In his practical windcheater and oversized mittens, arms crossed, Sanders illustrated refusenik in a sea of crafted image-making. Quite like the woman who gifted him the mittens, which she made with repurposed sweaters and recycled plastic. She had 6,000 orders after the inauguration. She responded saying she was too busy teaching and being a mom, could they try Etsy? An unusual position in a world where "follow your passion" basically means turn your pleasures into profitable business, your enjoyments into work, not a passionate engagement with an idea or belief that propels you.

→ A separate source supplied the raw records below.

(* ===== verification/Channels.v ===== *)
(** * Channels: channel names and set reconciliation ([channels.rs])

    A [SyncFilter] states which digests a node holds for a channel; [missing_from] is what the
    other side should be sent. *)
From stdpp Require Import strings.
From S2P Require Import Prelude Utf8 External Toy.

Definition HASH : byte := Byte.x23.

(** [normalize]: trimmed, leading [#]s dropped, lower-cased, one [#] in front. *)
Definition normalize `{UnicodeCase} (name : rstring) : rstring :=
  HASH :: str_to_lowercase (trim_start_matches HASH (trim name)).

(** ["#general"]. *)
Definition DEFAULT_CHANNEL : rstring :=
  [Byte.x23; Byte.x67; Byte.x65; Byte.x6e; Byte.x65; Byte.x72; Byte.x61; Byte.x6c].

Record SyncFilter := mkSyncFilter {
  sf_channel : rstring;
  sf_digests : list bytes;
}.

#[export] Instance SyncFilter_eq_dec : EqDecision SyncFilter.
Proof. solve_decision. Defined.

(** [SyncFilter::new]: sorted, without duplicates. *)
Definition SyncFilter_new (channel : rstring) (digests : list bytes) : SyncFilter :=
  {| sf_channel := channel; sf_digests := dedup (isort bytes_leb digests) |}.

Definition missing_from (mine remote : SyncFilter) : list bytes :=
  let theirs : gset bytes := list_to_set (sf_digests remote) in
  List.filter (λ d, negb (bool_decide (d ∈ theirs))) (sf_digests mine).

(** ** Set reconciliation *)

Lemma isort_bytes_sorted l : sorted_by bytes_leb (isort bytes_leb l).
Proof.
  apply isort_sorted; intros; [apply (key_leb_total (K:=bytes))|].
  by eapply (key_leb_trans (K:=bytes)).
Qed.

Lemma SyncFilter_new_digests c l :
  NoDup (sf_digests (SyncFilter_new c l)) ∧ sorted_by bytes_leb (sf_digests (SyncFilter_new c l))
  ∧ ∀ d, d ∈ sf_digests (SyncFilter_new c l) ↔ d ∈ l.
Proof.
  cbn [SyncFilter_new sf_digests].
  destruct (dedup_sorted_NoDup bytes_leb (isort bytes_leb l)) as [H1 H2].
  - intros x y. apply (key_leb_antisym (K:=bytes)).
  - apply isort_bytes_sorted.
  - split; [done|]. split; [done|]. intros d. by rewrite dedup_elem_of, isort_elem_of.
Qed.

Lemma elem_of_missing_from c l remote d :
  d ∈ missing_from (SyncFilter_new c l) remote ↔ d ∈ l ∧ d ∉ sf_digests remote.
Proof.
  destruct (SyncFilter_new_digests c l) as (_ & _ & Hin). unfold missing_from.
  rewrite list_elem_of_In, List.filter_In, <- list_elem_of_In, Hin, negb_true_iff,
    bool_decide_eq_false, elem_of_list_to_set. done.
Qed.

Lemma missing_from_nodup c l remote :
  NoDup (missing_from (SyncFilter_new c l) remote).
Proof.
  destruct (SyncFilter_new_digests c l) as (Hn & _). unfold missing_from.
  rewrite <- (map_id (List.filter _ _)). apply NoDup_map_filter. by rewrite map_id.
Qed.

(** Two sorted lists without duplicates and with the same elements are the same list: a filter is
    determined by the set it stands for. *)
Lemma sorted_unique (l1 l2 : list bytes) :
  NoDup l1 → NoDup l2 → sorted_by bytes_leb l1 → sorted_by bytes_leb l2 →
  (∀ d, d ∈ l1 ↔ d ∈ l2) → l1 = l2.
Proof.
  intros H1 H2 H3 H4 Heq.
  assert (AntiSymm eq (λ x y, bytes_leb x y = true)) as Ha.
  { intros x y. apply (key_leb_antisym (K:=bytes)). }
  apply (StronglySorted_unique (λ x y, bytes_leb x y = true)); try done.
  by apply NoDup_Permutation.
Qed.

Lemma dedup_isort_id (l : list bytes) :
  NoDup l → sorted_by bytes_leb l → dedup (isort bytes_leb l) = l.
Proof.
  intros Hn Hs. destruct (SyncFilter_new_digests [] l) as (H1 & H2 & H3).
  by apply (sorted_unique (dedup (isort bytes_leb l)) l).
Qed.

(** A filter depends only on the set of digests it is made from. *)
Lemma SyncFilter_new_ext c l l' : (∀ d, d ∈ l ↔ d ∈ l') → SyncFilter_new c l = SyncFilter_new c l'.
Proof.
  intros E. destruct (SyncFilter_new_digests c l) as (N1 & S1 & E1).
  destruct (SyncFilter_new_digests c l') as (N2 & S2 & E2).
  unfold SyncFilter_new in *. cbn [sf_digests] in *. f_equal.
  apply sorted_unique; try done. intros d. by rewrite E1, E2.
Qed.

(** Two nodes that exchange filters and send each other what is missing end with the same
    set: each side sends only digests it holds and the other lacks, each once, and afterwards the
    two hold the same digests - so a further exchange finds nothing missing on either side. *)
Theorem sync_reconciles c (a b : list bytes) :
  let fa := SyncFilter_new c a in
  let fb := SyncFilter_new c b in
  let to_b := missing_from fa fb in
  let to_a := missing_from fb fa in
  NoDup to_b ∧ (∀ d, d ∈ to_b ↔ d ∈ a ∧ d ∉ b)
  ∧ SyncFilter_new c (a ++ to_a) = SyncFilter_new c (b ++ to_b)
  ∧ missing_from (SyncFilter_new c (a ++ to_a)) (SyncFilter_new c (b ++ to_b)) = [].
Proof.
  intros fa fb to_b to_a.
  assert (∀ d, d ∈ to_b ↔ d ∈ a ∧ d ∉ b) as Hb.
  { intros d. unfold to_b, fa, fb. rewrite elem_of_missing_from.
    by rewrite (proj2 (proj2 (SyncFilter_new_digests c b))). }
  assert (∀ d, d ∈ to_a ↔ d ∈ b ∧ d ∉ a) as Ha.
  { intros d. unfold to_a, fa, fb. rewrite elem_of_missing_from.
    by rewrite (proj2 (proj2 (SyncFilter_new_digests c a))). }
  assert (SyncFilter_new c (a ++ to_a) = SyncFilter_new c (b ++ to_b)) as Heq.
  { apply SyncFilter_new_ext. intros d. rewrite !elem_of_app, Ha, Hb.
    destruct (decide (d ∈ a)), (decide (d ∈ b)); tauto. }
  split; [apply missing_from_nodup|]. split; [done|]. split; [done|]. rewrite Heq.
  apply elem_of_nil_inv. intros d. rewrite elem_of_missing_from.
  rewrite (proj2 (proj2 (SyncFilter_new_digests c (b ++ to_b)))). tauto.
Qed.

(** ** Channel names *)

Lemma chunks_ascii s : is_ascii s = true → chunks s = map (λ b, ([b], true)) s.
Proof.
  unfold chunks. induction s as [|b s IH]; cbn; [done|]. intros [Hb Hs]%andb_true_iff.
  rewrite utf8_step_ascii by done. cbn. rewrite drop_0. by rewrite IH.
Qed.

Definition trim_ascii (s : bytes) : bytes :=
  rev (drop_while (λ b, is_whitespace (b2z b)) (rev (drop_while (λ b, is_whitespace (b2z b)) s))).

Lemma drop_while_map {A B} (f : A → B) (p : B → bool) (l : list A) :
  drop_while p (map f l) = map f (drop_while (λ x, p (f x)) l).
Proof. induction l as [|x l IH]; cbn; [done|]. by case_match. Qed.

Lemma trim_is_ascii s : is_ascii s = true → trim s = trim_ascii s.
Proof.
  intros Hs. unfold trim, str_chars, trim_ascii. rewrite chunks_ascii, map_map by done.
  change (λ b, ([b], true).1) with (λ b : byte, [b]).
  rewrite drop_while_map, <- map_rev, drop_while_map, <- map_rev.
  change (λ b : byte, is_whitespace (char_code [b])) with (λ b, is_whitespace (b2z b)).
  induction (rev _) as [|b l IH]; cbn; [done|]. by rewrite IH.
Qed.

Lemma drop_while_suffix {A} (p : A → bool) l : ∃ l1, l = l1 ++ drop_while p l.
Proof.
  induction l as [|x l [l1 IH]]; [by exists []|]. cbn. case_match; [|by exists []].
  exists (x :: l1). cbn. congruence.
Qed.

Lemma drop_while_head {A} (p : A → bool) l x l' : drop_while p l = x :: l' → p x = false.
Proof. induction l; cbn; [done|]. case_match; [done|]. congruence. Qed.

Lemma drop_while_id {A} (p : A → bool) x l : p x = false → drop_while p (x :: l) = x :: l.
Proof. intros E. cbn. by rewrite E. Qed.

(** A string whose first and last bytes are not white space is not changed by trimming. *)
Lemma trim_ascii_id x l y :
  is_whitespace (b2z x) = false → last (x :: l) = Some y → is_whitespace (b2z y) = false →
  trim_ascii (x :: l) = x :: l.
Proof.
  intros Hx Hl Hy. unfold trim_ascii. rewrite drop_while_id by done.
  apply last_Some in Hl as [l' Hl]. rewrite Hl, rev_unit, drop_while_id by done.
  cbn [rev]. by rewrite rev_involutive.
Qed.

(** The last byte left by trimming, if any, is not white space. *)
Lemma trim_ascii_last s y : last (trim_ascii s) = Some y → is_whitespace (b2z y) = false.
Proof.
  unfold trim_ascii. destruct (drop_while _ (rev _)) as [|z l] eqn:E; [done|].
  cbn [rev]. rewrite last_snoc. intros [= <-].
  exact (drop_while_head (λ b, is_whitespace (b2z b)) _ _ _ E).
Qed.

Lemma is_ascii_cons b s : is_ascii (b :: s) = (b2z b <? 128) && is_ascii s.
Proof. done. Qed.

Lemma is_ascii_app a b : is_ascii (a ++ b) = is_ascii a && is_ascii b.
Proof. apply forallb_app. Qed.

Lemma is_ascii_suffix (p : byte → bool) s : is_ascii s = true → is_ascii (drop_while p s) = true.
Proof.
  destruct (drop_while_suffix p s) as [l1 E]. rewrite E at 1. rewrite is_ascii_app.
  by intros [_ ?]%andb_true_iff.
Qed.

Lemma is_ascii_rev s : is_ascii (rev s) = is_ascii s.
Proof.
  induction s as [|b s IH]; [done|]. cbn [rev]. rewrite is_ascii_app, IH. cbn.
  by rewrite andb_true_r, andb_comm.
Qed.

Lemma ascii_lower_ok b :
  (b2z b <? 128) = true →
  (b2z (ascii_lower b) <? 128) = true ∧ ascii_lower (ascii_lower b) = ascii_lower b
  ∧ is_whitespace (b2z (ascii_lower b)) = is_whitespace (b2z b)
  ∧ bool_decide (ascii_lower b = HASH) = bool_decide (b = HASH).
Proof. by destruct b; vm_compute. Qed.

Lemma map_lower_ascii s :
  is_ascii s = true →
  is_ascii (map ascii_lower s) = true ∧ map ascii_lower (map ascii_lower s) = map ascii_lower s.
Proof.
  induction s as [|b s IH]; [done|]. cbn [map]. rewrite !is_ascii_cons.
  intros [Hb Hs]%andb_true_iff.
  destruct (ascii_lower_ok b Hb) as (H1 & H2 & _), (IH Hs) as [H3 H4].
  cbn [map]. by rewrite H1, H2, H3, H4.
Qed.

Section names.
Context `{UnicodeCase, !UnicodeCaseLaws}.

(** On ASCII names [normalize] picks one representative: it always starts with a single
    [#], and normalizing a normalized name changes nothing, so a channel has one name however
    often it passes through. *)
Theorem normalize_idempotent s :
  is_ascii s = true →
  normalize (normalize s) = normalize s ∧ ∃ t, normalize s = HASH :: t ∧ head t ≠ Some HASH.
Proof.
  intros Hs. unfold normalize at 2 3 4. rewrite (trim_is_ascii s Hs).
  set (u := trim_start_matches HASH (trim_ascii s)).
  assert (is_ascii (trim_ascii s) = true) as Hta.
  { unfold trim_ascii. rewrite is_ascii_rev. apply is_ascii_suffix. rewrite is_ascii_rev.
    by apply is_ascii_suffix. }
  assert (is_ascii u = true) as Hu by (by apply is_ascii_suffix).
  destruct (map_lower_ascii u Hu) as [Hlu Hll].
  rewrite (str_to_lowercase_ascii u Hu).
  assert (head (map ascii_lower u) ≠ Some HASH) as Hhead.
  { destruct u as [|x u'] eqn:Eu; [done|]. cbn. intros [= Hx].
    unfold u, trim_start_matches in Eu. apply drop_while_head in Eu as Ex.
    rewrite is_ascii_cons in Hu. apply andb_true_iff in Hu as [Hxa _].
    destruct (ascii_lower_ok x Hxa) as (_ & _ & _ & Eq). rewrite Ex in Eq.
    by apply bool_decide_eq_false in Eq. }
  split; [|by eexists].
  set (v := map ascii_lower u) in *.
  assert (trim (HASH :: v) = HASH :: v) as Htrim.
  { rewrite trim_is_ascii by (by rewrite is_ascii_cons, Hlu).
    destruct (last (HASH :: v)) as [y|] eqn:El; [|by apply last_None in El].
    apply (trim_ascii_id HASH v y); [done|done|].
    destruct (decide (v = [])) as [Ev|Hv].
    - rewrite Ev in El. cbn in El. by simplify_eq.
    - assert (∃ z, last u = Some z ∧ y = ascii_lower z ∧ (b2z z <? 128) = true) as (z & Hz & -> & Hza).
      { destruct (last u) as [z|] eqn:Eu; [|apply last_None in Eu; unfold v in Hv; by rewrite Eu in Hv].
        apply last_Some in Eu as [u' Eu]. exists z. split; [done|].
        unfold v in El. rewrite Eu, map_app in El. change (HASH :: ?a ++ ?b) with ((HASH :: a) ++ b) in El.
        cbn [map] in El. rewrite last_snoc in El. simplify_eq. split; [done|].
        rewrite Eu, is_ascii_app, is_ascii_cons in Hu. lia. }
      destruct (ascii_lower_ok z Hza) as (_ & _ & -> & _).
      apply (trim_ascii_last s). unfold u in Hz.
      destruct (drop_while_suffix (λ b, bool_decide (b = HASH)) (trim_ascii s)) as [l1 E].
      rewrite E, last_app. unfold trim_start_matches in Hz. by rewrite Hz. }
  unfold normalize. rewrite Htrim. f_equal.
  assert (trim_start_matches HASH (HASH :: v) = v) as ->.
  { unfold trim_start_matches. cbn. destruct v as [|x v']; [done|].
    apply drop_while_id. apply bool_decide_eq_false. intros ->. by apply Hhead. }
  by rewrite str_to_lowercase_ascii.
Qed.
End names.

(** ** Witnesses *)

(** [" ##General "] and its normal form. *)
Definition loud_name : rstring :=
  [Byte.x20; Byte.x23; Byte.x23; Byte.x47; Byte.x65; Byte.x6e; Byte.x65; Byte.x72; Byte.x61;
   Byte.x6c; Byte.x20].

Example normalize_loud_name : normalize loud_name = DEFAULT_CHANNEL.
Proof. by vm_compute. Qed.

Lemma normalize_idempotent_witness :
  normalize (normalize loud_name) = normalize loud_name
  ∧ ∃ t, normalize loud_name = HASH :: t ∧ head t ≠ Some HASH.
Proof. apply normalize_idempotent. by vm_compute. Defined.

"For one night we put our cynicism aside and celebrated," my friend texted, the night of the US presidential inauguration. But, in politics and romance, we are more commonly advised to put idealism aside, be practical and choose the lesser evil, the more stable passion. In a talk the radio presenter and theatre director Jurgen Kuttner said, about why our stories today are so much more about dystopias than utopias. "We can imagine the end of the world," he said, "but we can't imagine the end of capitalism."
How else to manage these contradictions - if not with memes? Memes, like the film song, are about multiplicity. They make room for every idea, identity and fuse multiple aesthetics, each freighted with their own histories and economies. They defy the sobrieties of authorship and the reproductive logic of capitalism. Memes are digital bahurupiyas, merrily queering all narratives, speaking jokes to power.
The Internet is supposedly ruled by brand-like influencers, adept at staying on a single story. These class monitors are undermined by the unruly, unclassifiable class of memes.
If Sanders became a theme for a meme, does that mean he is the theme of our political dreams? The memes may represent affectionate embrace for the liberating image of defying the norms represented by PR perfect facades - an earnest straight talking counter to Trump's straight trash-talking. Or be effusive goodbyes, like saying "I'll always love you" to lovers we didn't choose. But perhaps it's also a dream for some memes in the Bernies, because head and heart, idealism and pragmatism, joke and earnestness, must join in a pleasurable politics, to birth new imaginations for the future.